Tweens’ Frequent Switching Between Wanting Protection And Independence Doesn’t Make Them Crazy, It Makes Them Tweens
In our therapy with both tweens and their parents, parents often talk to us about tweens and young teens being labile, meaning they can switch quite quickly between wanting closeness, intimacy and protection, while also wanting freedom and independence. New York Magazine recently tapped Tribeca Therapy for our expertise treating adolescents for a gift guide for 12-year-olds. While the guide gives some practical suggestions for parents on how to engage tweens, including “gifts that are tools for inquiry” related to what a specific kid this age is into, including, as our director Matt suggested, “climbing gear, books about identifying plants, coding kits and tools for building projects,” the article also hits on a critical issue for parents of young teens and tweens.
The Parenting Dialectic: Freedom Versus Supervision
For parents, particularly parents of tweens and young teens, there is the dialectic between freedom versus supervision and accountability. In this usage of dialectic, the idea here is that there are two complimentary points of emphasis existing with a sort of reciprocal tension. In parenting, we are often working to do two complimentary things at once. At times, health dialectics can feel like balancing two opposing forces, and for parents grappling with this, they can feel pulled in two directions.
It’s important to note that each parent might also be focused on opposite priorities. In this case, parents may need help to recognize that both, in concert, are what their child or children need(s).
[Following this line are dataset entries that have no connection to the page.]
(** * arb-deploy: deployment orchestration of a dockerized validator cluster

    A shallow embedding of [scripts/arb_deploy.py].  The script shells out
    to the container runtime; here every shelled-out command is an explicit
    value, the process environment (files, images, containers) is an
    explicit state, and the script's functions are state transformers
    written in a small state-and-exit monad. *)

From Stdlib Require Import String Ascii List ZArith Lia Bool Sorting.Sorted.
From Stdlib Require Import DecimalString.
From Stdlib Require DecimalPos DecimalZ.
Import ListNotations.

Local Open Scope string_scope.
Local Open Scope Z_scope.

(** ** Python values and the [%] operator on strings *)

Module Py.

(** The values that the script passes to [%]. *)
Inductive value : Type :=
| Str (s : string)
| Int (z : Z).

(** [str(z)] / ["%d" % z] for a Python int. *)
Definition str_of_int (z : Z) : string :=
  NilZero.string_of_int (Z.to_int z).

(** The conversion [%s]: [str(v)]. *)
Definition conv_s (v : value) : string :=
  match v with
  | Str s => s
  | Int z => str_of_int z
  end.

(** The conversion [%d]: defined on numbers only ([TypeError] on a
    string). *)
Definition conv_d (v : value) : option string :=
  match v with
  | Str _ => None
  | Int z => Some (str_of_int z)
  end.

(** [tmpl % args] for a tuple [args], restricted to the conversions
    [%s], [%d] and [%%].  [None] stands for the [TypeError] /
    [ValueError] that Python raises (too few or too many arguments, an
    argument of the wrong type, an unsupported conversion). *)
Fixpoint format (tmpl : string) (args : list value) : option string :=
  match tmpl with
  | EmptyString =>
      match args with
      | [] => Some EmptyString
      | _ :: _ => None
      end
  | String c rest =>
      if Ascii.eqb c "%" then
        match rest with
        | EmptyString => None
        | String k rest' =>
            if Ascii.eqb k "s" then
              match args with
              | [] => None
              | a :: args' =>
                  option_map (append (conv_s a)) (format rest' args')
              end
            else if Ascii.eqb k "d" then
              match args with
              | [] => None
              | a :: args' =>
                  match conv_d a, format rest' args' with
                  | Some d, Some r => Some (d ++ r)
                  | _, _ => None
                  end
              end
            else if Ascii.eqb k "%" then
              option_map (String "%") (format rest' args)
            else None
        end
      else option_map (String c) (format rest args)
  end.

(** [range(lo, hi)] on Python ints: empty when [hi <= lo]. *)
Definition range (lo hi : Z) : list Z :=
  map (fun k => lo + Z.of_nat k) (seq 0 (Z.to_nat (hi - lo))).

(** ["".join(l)]. *)
Definition join_empty (l : list string) : string :=
  fold_right append EmptyString l.

End Py.

Notation "t %% a" := (Py.format t a) (at level 40, no associativity).

(** ** The docker-compose template *)

Definition DOCKER_COMPOSE_FILENAME : string := "docker-compose.yml".

Definition COMPOSE_HEADER : string :=
"# Machine generated by `arb-deploy`. Do not version control.
version: '3'
services:
    dockerhost:
        image: qoomon/docker-host
        cap_add: [ 'NET_ADMIN', 'NET_RAW' ]
        restart: on-failure

    arb-validator-coordinator:
        depends_on:
            - dockerhost
        volumes:
            - %s:/home/user/state
            - %s:/home/user/contract.ao
        image: arb-validator
        build:
            context: %s
            dockerfile: %s
        environment:
            - ID=0
            - WAIT_FOR=dockerhost:7546
            - ETH_URL=ws://dockerhost:7546
            - AVM=%s
        ports:
            - '1235:1235'
            - '1236:1236'
".

Definition compose_header
    (state_abspath contract_abspath cvalidator dockerfile avm : string)
    : option string :=
  COMPOSE_HEADER %% [ Py.Str state_abspath;
                      Py.Str contract_abspath;
                      Py.Str cvalidator;
                      Py.Str dockerfile;
                      Py.Str avm ].

Definition COMPOSE_VALIDATOR : string :=
"
    arb-validator%d:
        depends_on:
            - dockerhost
        volumes:
            - %s:/home/user/state
            - %s:/home/user/contract.ao
        image: arb-validator
        environment:
            - ID=%d
            - WAIT_FOR=arb-validator-coordinator:1236
            - ETH_URL=ws://dockerhost:7546
            - COORDINATOR_URL=wss://arb-validator-coordinator:1236/ws
            - AVM=%s
".

(** Returns one arb-validator declaration for a docker compose file. *)
Definition compose_validator
    (validator_id : Z) (state_abspath contract_abspath avm : string)
    : option string :=
  COMPOSE_VALIDATOR %% [ Py.Int validator_id;
                         Py.Str state_abspath;
                         Py.Str contract_abspath;
                         Py.Int validator_id;
                         Py.Str avm ].

Definition DOCKERFILE_CACHE : string :=
"FROM alpine:3.9
RUN mkdir /build /cpp-build /rocksdb
FROM scratch
COPY --from=0 /cpp-build /cpp-build
COPY --from=0 /rocksdb /rocksdb
COPY --from=0 /build /build".

(** ** Shell commands issued by the script *)

(** Every command line that the script passes to [run], one constructor
    per call site; [command_line] gives the text. *)
Inductive Command : Type :=
| docker_images_q (name : string)
| mkdir_tmp
| echo_dockerfile (text : string)
| docker_build (name : string)
| rm_tmp
| compose_down
| docker_ps_grep
| docker_kill (sudo_flag : bool)
| docker_rm (sudo_flag : bool)
| compose_build (compose : string)
| compose_up (compose : string).

Definition dquote : string := String "034"%char EmptyString.

(** [ps] in [halt_docker]. *)
Definition ps : string := "grep -e 'arb-validator' | awk '{ print $1 }'".

Definition command_line (c : Command) : string :=
  match c with
  | docker_images_q name => "docker images -q " ++ name
  | mkdir_tmp => "mkdir -p .tmp"
  | echo_dockerfile text =>
      "echo " ++ dquote ++ text ++ dquote ++ " > .tmp/Dockerfile"
  | docker_build name => "docker build -t " ++ name ++ " .tmp"
  | rm_tmp => "rm -rf .tmp"
  | compose_down =>
      "docker-compose -f ./" ++ DOCKER_COMPOSE_FILENAME ++ " down -t 0"
  | docker_ps_grep => "docker ps | " ++ ps
  | docker_kill sudo_flag =>
      "docker kill $(" ++ (if sudo_flag then "sudo " else "")
        ++ "docker ps | " ++ ps ++ ")"
  | docker_rm sudo_flag =>
      "docker rm $(" ++ (if sudo_flag then "sudo " else "")
        ++ "docker ps -a | " ++ ps ++ ")"
  | compose_build compose => "docker-compose -f " ++ compose ++ " build"
  | compose_up compose => "docker-compose -f " ++ compose ++ " up"
  end.
Create HintDb maintains.
#[local] Hint Resolve maintains_ret maintains_abort maintains_deref : maintains.

(** Splits a method body along its binds, then closes the leaves. *)
Ltac maintains_steps :=
  repeat (apply maintains_bind; [|intros ?]);
  eauto with maintains.

(** *** No method but the scan writes the flag or the pair *)

Lemma pinned_get_min o t : maintains (pinned o t) get_min.
Proof. intros s a s' HP [= _ <-]. exact HP. Qed.

Lemma pinned_get_limit o t : maintains (pinned o t) get_limit.
Proof. intros s a s' HP [= _ <-]. exact HP. Qed.

Lemma pinned_GetExecutor o t d cfg : maintains (pinned o t) (GetExecutor d cfg).
Proof.
  intros s r s' HP. unfold GetExecutor.
  destruct (negb (gpu_stream cfg =? nullptr)).
  - unfold ExecutorCache_Get.
    destruct (executor_cache_ (self s) !! cfg); intros [= _ <-]; exact HP.
  - unfold ExecutorCache_GetOrCreate.
    destruct (executor_cache_ (self s) !! cfg); [intros [= _ <-]; exact HP|].
    unfold bind, GetUncachedExecutor.
    destruct (negb (ok _)); simpl; intros [= _ <-]; exact HP.
Qed.

#[local] Hint Resolve pinned_get_min pinned_get_limit pinned_GetExecutor : maintains.

Lemma pinned_ExecutorForDevice o t d i : maintains (pinned o t) (ExecutorForDevice d i).
Proof. apply pinned_GetExecutor. Qed.

Lemma pinned_DeviceToBus o t d i : maintains (pinned o t) (DeviceToBus d i).
Proof.
  unfold DeviceToBus.
  apply maintains_bind; [apply pinned_ExecutorForDevice|]. intros r. maintains_steps.
Qed.

Lemma pinned_first_on_bus o t d bus ords :
  maintains (pinned o t) (first_on_bus d bus ords).
Proof.
  induction ords as [|i ords IH]; simpl; [apply maintains_ret|].
  apply maintains_bind; [apply pinned_DeviceToBus|]. intros b.
  destruct (b =? bus); [|exact IH].
  apply maintains_bind; [apply pinned_ExecutorForDevice|]. intros r. maintains_steps.
Qed.

(** With the flag set, [InspectNumaNodes] is the identity. *)
Lemma pinned_InspectNumaNodes t d : maintains (pinned true t) (InspectNumaNodes d).
Proof.
  intros s a s' HP. rewrite (InspectNumaNodes_done d s (proj1 HP)).
  intros [= _ <-]. exact HP.
Qed.

Lemma pinned_BusCount t d : maintains (pinned true t) (BusCount d).
Proof.
  unfold BusCount.
  apply maintains_bind; [apply pinned_InspectNumaNodes|]. intros _. maintains_steps.
Qed.

Lemma pinned_FirstExecutorForBus t d bus :
  maintains (pinned true t) (FirstExecutorForBus d bus).
Proof.
  unfold FirstExecutorForBus.
  apply maintains_bind; [apply pinned_InspectNumaNodes|]. intros _.
  apply maintains_bind; [apply pinned_BusCount|]. intros count.
  destruct (negb (bus <? count)); [apply maintains_abort|apply pinned_first_on_bus].
Qed.

Lemma pinned_perform t d c : maintains (pinned true t) (perform d c).
Proof.
  destruct c as [| |i|bus|ord|config]; simpl.
  - apply pinned_InspectNumaNodes.
  - apply maintains_drop, pinned_BusCount.
  - apply maintains_drop, pinned_DeviceToBus.
  - apply maintains_drop, pinned_FirstExecutorForBus.
  - apply maintains_drop, pinned_ExecutorForDevice.
  - apply maintains_drop, pinned_GetExecutor.
Qed.

Lemma pinned_perform_all t d calls : maintains (pinned true t) (perform_all d calls).
Proof. apply maintains_for_each. intros c. apply pinned_perform. Qed.

(** *** Every method keeps the cache well-formed *)

Lemma cache_wf_get_min : maintains cache_wf get_min.
Proof. intros s a s' HP [= _ <-]. exact HP. Qed.

Lemma cache_wf_get_limit : maintains cache_wf get_limit.
Proof. intros s a s' HP [= _ <-]. exact HP. Qed.

Lemma cache_wf_set_min v : maintains cache_wf (set_min v).
Proof. intros s a s' HP [= _ <-]. exact HP. Qed.

Lemma cache_wf_set_limit v : maintains cache_wf (set_limit v).
Proof. intros s a s' HP [= _ <-]. exact HP. Qed.

Lemma cache_wf_GetExecutor d cfg : maintains cache_wf (GetExecutor d cfg).
Proof.
  intros s r s' HP. unfold GetExecutor.
  destruct (negb (gpu_stream cfg =? nullptr)).
  - unfold ExecutorCache_Get.
    destruct (executor_cache_ (self s) !! cfg); intros [= _ <-]; exact HP.
  - unfold ExecutorCache_GetOrCreate.
    destruct (executor_cache_ (self s) !! cfg); [intros [= _ <-]; exact HP|].
    unfold bind, GetUncachedExecutor.
    destruct (negb (ok _)); simpl; intros [= _ <-]; [exact HP|].
    intros cfg' e. simpl. rewrite lookup_insert. case_decide as Heq.
    + intros [= <-]. by subst cfg'.
    + apply HP.
Qed.

#[local] Hint Resolve cache_wf_get_min cache_wf_get_limit cache_wf_set_min
  cache_wf_set_limit cache_wf_GetExecutor : maintains.

Lemma cache_wf_ExecutorForDevice d i : maintains cache_wf (ExecutorForDevice d i).
Proof. apply cache_wf_GetExecutor. Qed.

Lemma cache_wf_inspect_device d i : maintains cache_wf (inspect_device d i).
Proof.
  unfold inspect_device.
  apply maintains_bind; [apply cache_wf_ExecutorForDevice|]. intros r.
  apply maintains_bind; [apply maintains_deref|]. intros exec.
  destruct (i =? 0); maintains_steps.
Qed.

Lemma cache_wf_InspectNumaNodes d : maintains cache_wf (InspectNumaNodes d).
Proof.
  intros s a s' HP. unfold InspectNumaNodes, call_once.
  destruct (once (proc s)); [intros [= _ <-]; exact HP|].
  destruct (for_each _ _ s) as [[] s1|f] eqn:Hloop; [|discriminate].
  intros [= _ <-].
  apply (maintains_for_each cache_wf _ _ (cache_wf_inspect_device d) _ _ _ HP Hloop).
Qed.

Lemma cache_wf_DeviceToBus d i : maintains cache_wf (DeviceToBus d i).
Proof.
  unfold DeviceToBus.
  apply maintains_bind; [apply cache_wf_ExecutorForDevice|]. intros r. maintains_steps.
Qed.

Lemma cache_wf_BusCount d : maintains cache_wf (BusCount d).
Proof.
  unfold BusCount.
  apply maintains_bind; [apply cache_wf_InspectNumaNodes|]. intros _. maintains_steps.
Qed.

Lemma cache_wf_first_on_bus d bus ords :
  maintains cache_wf (first_on_bus d bus ords).
Proof.
  induction ords as [|i ords IH]; simpl; [apply maintains_ret|].
  apply maintains_bind; [apply cache_wf_DeviceToBus|]. intros b.
  destruct (b =? bus); [|exact IH].
  apply maintains_bind; [apply cache_wf_ExecutorForDevice|]. intros r. maintains_steps.
Qed.

Lemma cache_wf_FirstExecutorForBus d bus :
  maintains cache_wf (FirstExecutorForBus d bus).
Proof.
  unfold FirstExecutorForBus.
  apply maintains_bind; [apply cache_wf_InspectNumaNodes|]. intros _.
  apply maintains_bind; [apply cache_wf_BusCount|]. intros count.
  destruct (negb (bus <? count)); [apply maintains_abort|apply cache_wf_first_on_bus].
Qed.

(** The cache of a platform object is well-formed after any run of calls
    that starts from its construction. *)
Lemma cache_wf_perform_all d calls : maintains cache_wf (perform_all d calls).
Proof.
  apply maintains_for_each. intros c.
  destruct c as [| |i|bus|ord|config]; simpl.
  - apply cache_wf_InspectNumaNodes.
  - apply maintains_drop, cache_wf_BusCount.
  - apply maintains_drop, cache_wf_DeviceToBus.
  - apply maintains_drop, cache_wf_FirstExecutorForBus.
  - apply maintains_drop, cache_wf_ExecutorForDevice.
  - apply maintains_drop, cache_wf_GetExecutor.
Qed.

(** *** A scan that returns has visited every device *)

Lemma inspect_device_cached d i s s' :
  inspect_device d i s = Returns tt s' →
  is_Some (executor_cache_ (self s') !! device_key i)
  ∧ executor_cache_ (self s) ⊆ executor_cache_ (self s').
Proof.
  unfold inspect_device, bind. rewrite ExecutorForDevice_unfold.
  unfold ExecutorCache_GetOrCreate.
  destruct (executor_cache_ (self s) !! device_key i) as [e|] eqn:Hc.
  - simpl. destruct (i =? 0); simpl; intros [= <-]; simpl; by rewrite Hc.
  - unfold bind, GetUncachedExecutor.
    destruct (negb (ok _)); simpl; [discriminate|].
    destruct (i =? 0); simpl; intros [= <-]; simpl;
      (split; [rewrite lookup_insert_eq; by eexists|by apply insert_subseteq]).
Qed.

Lemma scan_loop_cached d ords : ∀ s s',
  for_each (inspect_device d) ords s = Returns tt s' →
  (∀ i, i ∈ ords → is_Some (executor_cache_ (self s') !! device_key i))
  ∧ executor_cache_ (self s) ⊆ executor_cache_ (self s').
Proof.
  induction ords as [|i ords IH]; intros s s'; simpl.
  - intros [= <-]. split; [|done]. intros i Hi. inversion Hi.
  - unfold bind. destruct (inspect_device d i s) as [[] s1|f] eqn:Hstep; [|discriminate].
    intros Hrest. destruct (inspect_device_cached d i s s1 Hstep) as [[e He] Hsub1].
    destruct (IH s1 s' Hrest) as [Hin Hsub2]. split; [|by etrans].
    intros j Hj. apply elem_of_cons in Hj as [-> | Hj]; [|by apply Hin].
    exists e. by eapply lookup_weaken.
Qed.

(** Whenever the scan runs and [InspectNumaNodes] returns, the executor of
    every visible device has been obtained: no device is passed over. *)
Lemma scan_skips_no_device d s s' :
  once (proc s) = false → InspectNumaNodes d s = Returns tt s' →
  ∀ i, 0 <= i < VisibleDeviceCount d →
    is_Some (executor_cache_ (self s') !! device_key i).
Proof.
  intros Honce. unfold InspectNumaNodes, call_once. rewrite Honce.
  destruct (for_each _ _ s) as [[] s1|f] eqn:Hloop; [|discriminate].
  intros [= <-] i Hi. simpl.
  apply (proj1 (scan_loop_cached d _ s s1 Hloop)).
  unfold device_ordinals. apply elem_of_seqZ. lia.
Qed.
Accepting A Tween’s Contradictions By Being With Them In Their Ambivalence
Often a tween’s switch between wanting freedom and protection can be quite stark. Because of much of the rhetoric around teenagers, which certainly plays out with tweens, there are readily available cultural mechanisms through which to pathologize and dismiss a tween’s lability. Resist this! Rather than understanding this as crazy, it’s important to see a tween’s ambivalence as a sort of deep emotional and relational grappling.
At times, there is also a tendency to demand that these ambivalent and contradictory positions be resolved. In a sense, it’s tempting to say to a tween: “Make up your mind, already!” But that simply does more for an adult’s desire for order and predictability than it does to actually attend to a tween’s needs.
So what should parents do? Accept the contradiction. Embrace it. Adults most meaningfully say to kids in this phase: “Ok, I’m cool if you want different things at different times.” The fundamental task, like all relational imperatives, is to be close and be with the young person in their ambivalence–to say, “Ok, got it. I’ll hang in there with you through this.”